YOUR INSTRUCTIONS:
Repeat exactly, please, the lines that begin at the start of the listing and end at the line holding "From S2P Require Import Prelude GoStrings.".

EXTRACTED INFORMATION:
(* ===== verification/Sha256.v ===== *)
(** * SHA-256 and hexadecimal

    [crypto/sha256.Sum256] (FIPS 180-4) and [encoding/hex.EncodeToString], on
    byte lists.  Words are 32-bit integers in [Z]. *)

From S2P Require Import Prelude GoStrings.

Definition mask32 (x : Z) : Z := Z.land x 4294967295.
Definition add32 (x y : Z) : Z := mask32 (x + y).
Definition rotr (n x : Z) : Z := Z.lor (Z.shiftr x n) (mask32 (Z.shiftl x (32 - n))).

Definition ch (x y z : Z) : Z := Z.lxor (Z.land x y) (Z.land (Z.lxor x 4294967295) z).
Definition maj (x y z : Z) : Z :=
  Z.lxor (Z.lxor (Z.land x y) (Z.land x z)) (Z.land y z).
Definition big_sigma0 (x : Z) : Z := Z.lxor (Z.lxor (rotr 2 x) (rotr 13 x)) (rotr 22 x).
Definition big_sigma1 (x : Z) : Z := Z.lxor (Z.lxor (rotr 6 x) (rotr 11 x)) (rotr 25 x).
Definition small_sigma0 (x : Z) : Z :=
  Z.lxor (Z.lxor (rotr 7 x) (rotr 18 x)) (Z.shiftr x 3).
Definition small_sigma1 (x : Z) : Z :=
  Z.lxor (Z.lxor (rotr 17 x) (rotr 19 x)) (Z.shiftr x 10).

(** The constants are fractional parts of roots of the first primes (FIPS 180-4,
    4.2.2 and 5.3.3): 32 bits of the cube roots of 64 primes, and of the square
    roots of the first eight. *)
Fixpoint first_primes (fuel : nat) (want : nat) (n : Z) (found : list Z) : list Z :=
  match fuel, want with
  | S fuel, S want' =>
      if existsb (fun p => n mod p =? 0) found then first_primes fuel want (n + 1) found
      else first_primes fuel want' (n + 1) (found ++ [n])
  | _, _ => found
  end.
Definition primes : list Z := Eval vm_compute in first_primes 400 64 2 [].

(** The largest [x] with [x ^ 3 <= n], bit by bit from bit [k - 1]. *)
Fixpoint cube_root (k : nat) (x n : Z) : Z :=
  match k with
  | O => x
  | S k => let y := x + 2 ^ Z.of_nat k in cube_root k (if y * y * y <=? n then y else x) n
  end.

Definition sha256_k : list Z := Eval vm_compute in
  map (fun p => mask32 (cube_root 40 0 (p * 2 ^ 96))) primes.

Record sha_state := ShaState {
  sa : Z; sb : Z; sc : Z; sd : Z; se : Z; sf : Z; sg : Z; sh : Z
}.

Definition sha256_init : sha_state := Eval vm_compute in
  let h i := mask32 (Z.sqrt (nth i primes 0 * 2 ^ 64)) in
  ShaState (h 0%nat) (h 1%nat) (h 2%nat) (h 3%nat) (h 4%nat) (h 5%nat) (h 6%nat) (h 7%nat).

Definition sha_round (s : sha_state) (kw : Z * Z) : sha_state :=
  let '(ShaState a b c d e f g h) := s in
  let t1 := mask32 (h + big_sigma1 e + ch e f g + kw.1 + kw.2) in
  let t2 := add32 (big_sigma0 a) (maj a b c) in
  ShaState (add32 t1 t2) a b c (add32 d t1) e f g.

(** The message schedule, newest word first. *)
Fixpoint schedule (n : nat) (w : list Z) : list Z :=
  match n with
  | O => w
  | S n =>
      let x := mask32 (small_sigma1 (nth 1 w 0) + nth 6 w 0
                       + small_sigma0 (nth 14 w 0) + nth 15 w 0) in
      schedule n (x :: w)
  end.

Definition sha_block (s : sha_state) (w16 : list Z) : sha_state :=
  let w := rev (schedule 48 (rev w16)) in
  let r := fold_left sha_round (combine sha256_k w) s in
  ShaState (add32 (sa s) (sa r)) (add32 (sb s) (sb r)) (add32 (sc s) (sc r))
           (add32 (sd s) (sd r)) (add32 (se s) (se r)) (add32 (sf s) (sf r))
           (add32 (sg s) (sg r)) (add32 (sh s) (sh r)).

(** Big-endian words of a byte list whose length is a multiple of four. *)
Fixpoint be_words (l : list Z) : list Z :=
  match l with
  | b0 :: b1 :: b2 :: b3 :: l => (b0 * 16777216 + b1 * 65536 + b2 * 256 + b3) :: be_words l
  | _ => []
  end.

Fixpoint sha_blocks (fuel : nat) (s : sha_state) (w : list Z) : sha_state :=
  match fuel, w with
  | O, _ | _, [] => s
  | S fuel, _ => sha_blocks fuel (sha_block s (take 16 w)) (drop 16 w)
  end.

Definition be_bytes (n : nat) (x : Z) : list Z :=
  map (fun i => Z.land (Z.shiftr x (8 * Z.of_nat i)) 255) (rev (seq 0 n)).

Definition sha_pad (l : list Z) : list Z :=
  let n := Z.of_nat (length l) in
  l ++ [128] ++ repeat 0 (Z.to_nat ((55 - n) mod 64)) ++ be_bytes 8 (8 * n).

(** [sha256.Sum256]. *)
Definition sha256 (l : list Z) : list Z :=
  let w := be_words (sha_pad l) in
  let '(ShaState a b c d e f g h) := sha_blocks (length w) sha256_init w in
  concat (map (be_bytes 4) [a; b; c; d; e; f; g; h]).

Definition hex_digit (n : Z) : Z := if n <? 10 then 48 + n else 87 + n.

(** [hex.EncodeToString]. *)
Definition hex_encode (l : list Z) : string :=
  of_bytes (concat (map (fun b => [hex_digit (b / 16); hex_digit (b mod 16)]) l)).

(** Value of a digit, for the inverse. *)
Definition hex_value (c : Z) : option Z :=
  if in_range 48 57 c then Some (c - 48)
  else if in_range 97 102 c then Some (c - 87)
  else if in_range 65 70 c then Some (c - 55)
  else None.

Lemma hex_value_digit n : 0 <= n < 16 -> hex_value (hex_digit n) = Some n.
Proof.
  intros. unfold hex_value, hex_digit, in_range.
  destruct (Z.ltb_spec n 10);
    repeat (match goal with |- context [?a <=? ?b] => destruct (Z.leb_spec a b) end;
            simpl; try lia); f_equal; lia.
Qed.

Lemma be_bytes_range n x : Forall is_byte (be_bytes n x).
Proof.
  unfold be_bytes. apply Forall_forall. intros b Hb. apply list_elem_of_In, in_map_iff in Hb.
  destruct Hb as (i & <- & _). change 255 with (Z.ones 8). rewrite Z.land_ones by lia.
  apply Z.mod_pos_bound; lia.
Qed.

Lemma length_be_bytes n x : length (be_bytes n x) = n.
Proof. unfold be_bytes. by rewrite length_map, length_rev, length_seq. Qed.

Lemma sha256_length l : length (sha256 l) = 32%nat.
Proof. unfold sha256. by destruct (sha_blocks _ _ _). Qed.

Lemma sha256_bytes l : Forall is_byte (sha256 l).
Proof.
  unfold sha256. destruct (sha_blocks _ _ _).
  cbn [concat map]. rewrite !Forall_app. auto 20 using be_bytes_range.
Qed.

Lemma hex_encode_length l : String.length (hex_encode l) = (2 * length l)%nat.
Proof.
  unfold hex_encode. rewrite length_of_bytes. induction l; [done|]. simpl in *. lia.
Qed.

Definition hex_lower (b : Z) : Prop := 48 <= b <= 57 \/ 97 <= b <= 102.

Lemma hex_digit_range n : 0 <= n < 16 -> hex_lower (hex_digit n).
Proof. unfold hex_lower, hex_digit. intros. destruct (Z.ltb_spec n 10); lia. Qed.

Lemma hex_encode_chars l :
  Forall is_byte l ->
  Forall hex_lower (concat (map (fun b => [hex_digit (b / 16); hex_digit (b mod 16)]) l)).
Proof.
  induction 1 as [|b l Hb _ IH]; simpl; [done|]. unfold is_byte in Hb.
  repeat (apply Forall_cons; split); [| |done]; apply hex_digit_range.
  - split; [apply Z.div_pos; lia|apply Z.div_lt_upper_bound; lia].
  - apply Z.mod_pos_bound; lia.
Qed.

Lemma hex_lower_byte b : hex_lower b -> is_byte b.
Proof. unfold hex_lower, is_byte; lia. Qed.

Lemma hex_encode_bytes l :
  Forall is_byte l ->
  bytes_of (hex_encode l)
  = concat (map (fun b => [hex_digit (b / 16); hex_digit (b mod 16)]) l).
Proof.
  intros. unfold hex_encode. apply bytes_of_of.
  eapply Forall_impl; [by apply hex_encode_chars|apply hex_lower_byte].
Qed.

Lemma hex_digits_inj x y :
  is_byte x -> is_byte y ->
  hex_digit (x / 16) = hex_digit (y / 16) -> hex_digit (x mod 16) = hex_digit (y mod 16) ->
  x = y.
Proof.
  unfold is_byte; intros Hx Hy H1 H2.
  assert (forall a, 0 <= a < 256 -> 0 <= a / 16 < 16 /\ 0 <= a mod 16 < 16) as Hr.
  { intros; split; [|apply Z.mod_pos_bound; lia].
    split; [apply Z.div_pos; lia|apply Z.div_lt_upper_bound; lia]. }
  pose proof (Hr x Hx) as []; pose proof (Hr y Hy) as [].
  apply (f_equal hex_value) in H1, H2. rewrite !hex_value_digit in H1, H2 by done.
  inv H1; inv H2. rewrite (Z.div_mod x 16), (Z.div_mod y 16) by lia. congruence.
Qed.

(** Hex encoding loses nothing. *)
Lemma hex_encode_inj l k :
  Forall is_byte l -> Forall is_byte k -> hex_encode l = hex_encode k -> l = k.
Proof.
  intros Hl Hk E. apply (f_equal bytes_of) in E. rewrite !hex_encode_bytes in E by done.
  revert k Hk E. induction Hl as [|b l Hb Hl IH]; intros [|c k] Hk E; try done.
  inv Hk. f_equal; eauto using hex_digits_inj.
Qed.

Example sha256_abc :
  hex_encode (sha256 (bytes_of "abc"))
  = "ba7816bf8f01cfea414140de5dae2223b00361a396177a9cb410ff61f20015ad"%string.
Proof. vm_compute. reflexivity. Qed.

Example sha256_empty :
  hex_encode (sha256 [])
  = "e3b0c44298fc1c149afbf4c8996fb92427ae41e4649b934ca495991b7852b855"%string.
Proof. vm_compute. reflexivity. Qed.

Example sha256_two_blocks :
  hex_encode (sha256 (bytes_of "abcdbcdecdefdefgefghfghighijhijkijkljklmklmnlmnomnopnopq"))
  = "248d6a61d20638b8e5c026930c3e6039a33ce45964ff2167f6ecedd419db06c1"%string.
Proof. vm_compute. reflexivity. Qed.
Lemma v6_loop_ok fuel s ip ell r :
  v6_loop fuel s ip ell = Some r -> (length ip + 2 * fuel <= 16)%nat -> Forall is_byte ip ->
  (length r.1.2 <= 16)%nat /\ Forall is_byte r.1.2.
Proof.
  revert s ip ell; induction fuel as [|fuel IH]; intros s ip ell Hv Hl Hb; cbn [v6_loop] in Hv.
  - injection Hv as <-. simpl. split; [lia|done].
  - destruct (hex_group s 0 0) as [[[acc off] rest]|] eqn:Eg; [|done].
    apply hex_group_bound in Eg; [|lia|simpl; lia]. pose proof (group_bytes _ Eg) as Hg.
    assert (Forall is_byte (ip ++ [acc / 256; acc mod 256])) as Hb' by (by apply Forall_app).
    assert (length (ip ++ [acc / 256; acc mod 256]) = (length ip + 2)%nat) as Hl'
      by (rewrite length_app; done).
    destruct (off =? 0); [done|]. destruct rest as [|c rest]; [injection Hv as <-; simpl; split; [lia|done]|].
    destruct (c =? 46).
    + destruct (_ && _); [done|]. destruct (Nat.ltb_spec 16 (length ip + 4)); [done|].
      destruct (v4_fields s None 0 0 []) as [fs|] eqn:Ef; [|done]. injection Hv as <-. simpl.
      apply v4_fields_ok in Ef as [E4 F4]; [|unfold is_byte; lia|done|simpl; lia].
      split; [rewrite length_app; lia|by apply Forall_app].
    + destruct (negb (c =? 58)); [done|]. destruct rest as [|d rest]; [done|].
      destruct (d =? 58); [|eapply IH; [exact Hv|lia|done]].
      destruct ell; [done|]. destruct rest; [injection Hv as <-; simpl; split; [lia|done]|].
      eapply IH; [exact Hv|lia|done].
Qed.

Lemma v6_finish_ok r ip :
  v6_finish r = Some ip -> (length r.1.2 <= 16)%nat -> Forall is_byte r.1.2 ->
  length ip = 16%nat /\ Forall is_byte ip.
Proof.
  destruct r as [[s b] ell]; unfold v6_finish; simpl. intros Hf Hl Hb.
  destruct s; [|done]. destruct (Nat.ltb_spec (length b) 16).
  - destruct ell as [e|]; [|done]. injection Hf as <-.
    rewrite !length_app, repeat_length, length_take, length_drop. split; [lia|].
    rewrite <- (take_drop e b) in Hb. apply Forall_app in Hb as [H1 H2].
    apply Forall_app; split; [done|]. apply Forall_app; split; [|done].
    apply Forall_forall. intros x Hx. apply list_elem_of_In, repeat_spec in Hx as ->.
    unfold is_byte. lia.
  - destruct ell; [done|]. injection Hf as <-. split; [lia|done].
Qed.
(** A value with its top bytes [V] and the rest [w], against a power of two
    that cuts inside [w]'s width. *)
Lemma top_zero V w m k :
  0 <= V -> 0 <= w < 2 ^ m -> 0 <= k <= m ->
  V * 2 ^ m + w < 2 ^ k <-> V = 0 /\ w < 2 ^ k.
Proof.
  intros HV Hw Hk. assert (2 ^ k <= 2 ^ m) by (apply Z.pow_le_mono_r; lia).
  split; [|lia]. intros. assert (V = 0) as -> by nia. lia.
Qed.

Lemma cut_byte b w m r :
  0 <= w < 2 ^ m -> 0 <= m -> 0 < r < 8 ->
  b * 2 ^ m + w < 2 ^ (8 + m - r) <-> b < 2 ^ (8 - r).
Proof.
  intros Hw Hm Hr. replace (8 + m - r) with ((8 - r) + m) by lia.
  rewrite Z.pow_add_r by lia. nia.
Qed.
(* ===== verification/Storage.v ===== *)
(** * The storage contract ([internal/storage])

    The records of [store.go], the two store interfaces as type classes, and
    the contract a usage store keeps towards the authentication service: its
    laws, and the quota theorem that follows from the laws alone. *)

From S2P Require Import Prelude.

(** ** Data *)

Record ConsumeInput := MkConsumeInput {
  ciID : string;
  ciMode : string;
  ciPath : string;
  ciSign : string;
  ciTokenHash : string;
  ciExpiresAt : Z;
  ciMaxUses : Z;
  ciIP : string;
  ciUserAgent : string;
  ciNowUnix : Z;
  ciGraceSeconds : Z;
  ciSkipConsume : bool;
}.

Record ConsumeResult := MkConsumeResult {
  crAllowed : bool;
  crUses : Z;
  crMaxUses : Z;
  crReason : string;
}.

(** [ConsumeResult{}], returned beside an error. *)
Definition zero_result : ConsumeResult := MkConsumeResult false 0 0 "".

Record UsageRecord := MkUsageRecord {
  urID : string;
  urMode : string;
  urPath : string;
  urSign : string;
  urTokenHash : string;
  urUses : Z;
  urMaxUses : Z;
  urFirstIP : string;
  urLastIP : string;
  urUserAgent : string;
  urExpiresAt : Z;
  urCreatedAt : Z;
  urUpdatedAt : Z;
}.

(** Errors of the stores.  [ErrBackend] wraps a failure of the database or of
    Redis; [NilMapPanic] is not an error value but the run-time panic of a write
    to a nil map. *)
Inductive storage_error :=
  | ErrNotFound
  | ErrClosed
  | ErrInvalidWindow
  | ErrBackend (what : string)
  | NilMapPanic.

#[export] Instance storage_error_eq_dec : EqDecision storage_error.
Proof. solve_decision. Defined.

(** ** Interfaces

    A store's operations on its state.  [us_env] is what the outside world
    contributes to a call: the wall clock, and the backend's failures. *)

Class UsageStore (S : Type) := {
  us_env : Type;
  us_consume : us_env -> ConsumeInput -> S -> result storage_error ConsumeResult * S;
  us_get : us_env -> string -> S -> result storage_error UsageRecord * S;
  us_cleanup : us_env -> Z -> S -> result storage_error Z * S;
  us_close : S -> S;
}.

SOLUTION FOR THIS TASK:
(* ===== verification/Sha256.v ===== *)
(** * SHA-256 and hexadecimal

    [crypto/sha256.Sum256] (FIPS 180-4) and [encoding/hex.EncodeToString], on
    byte lists.  Words are 32-bit integers in [Z]. *)

From S2P Require Import Prelude GoStrings.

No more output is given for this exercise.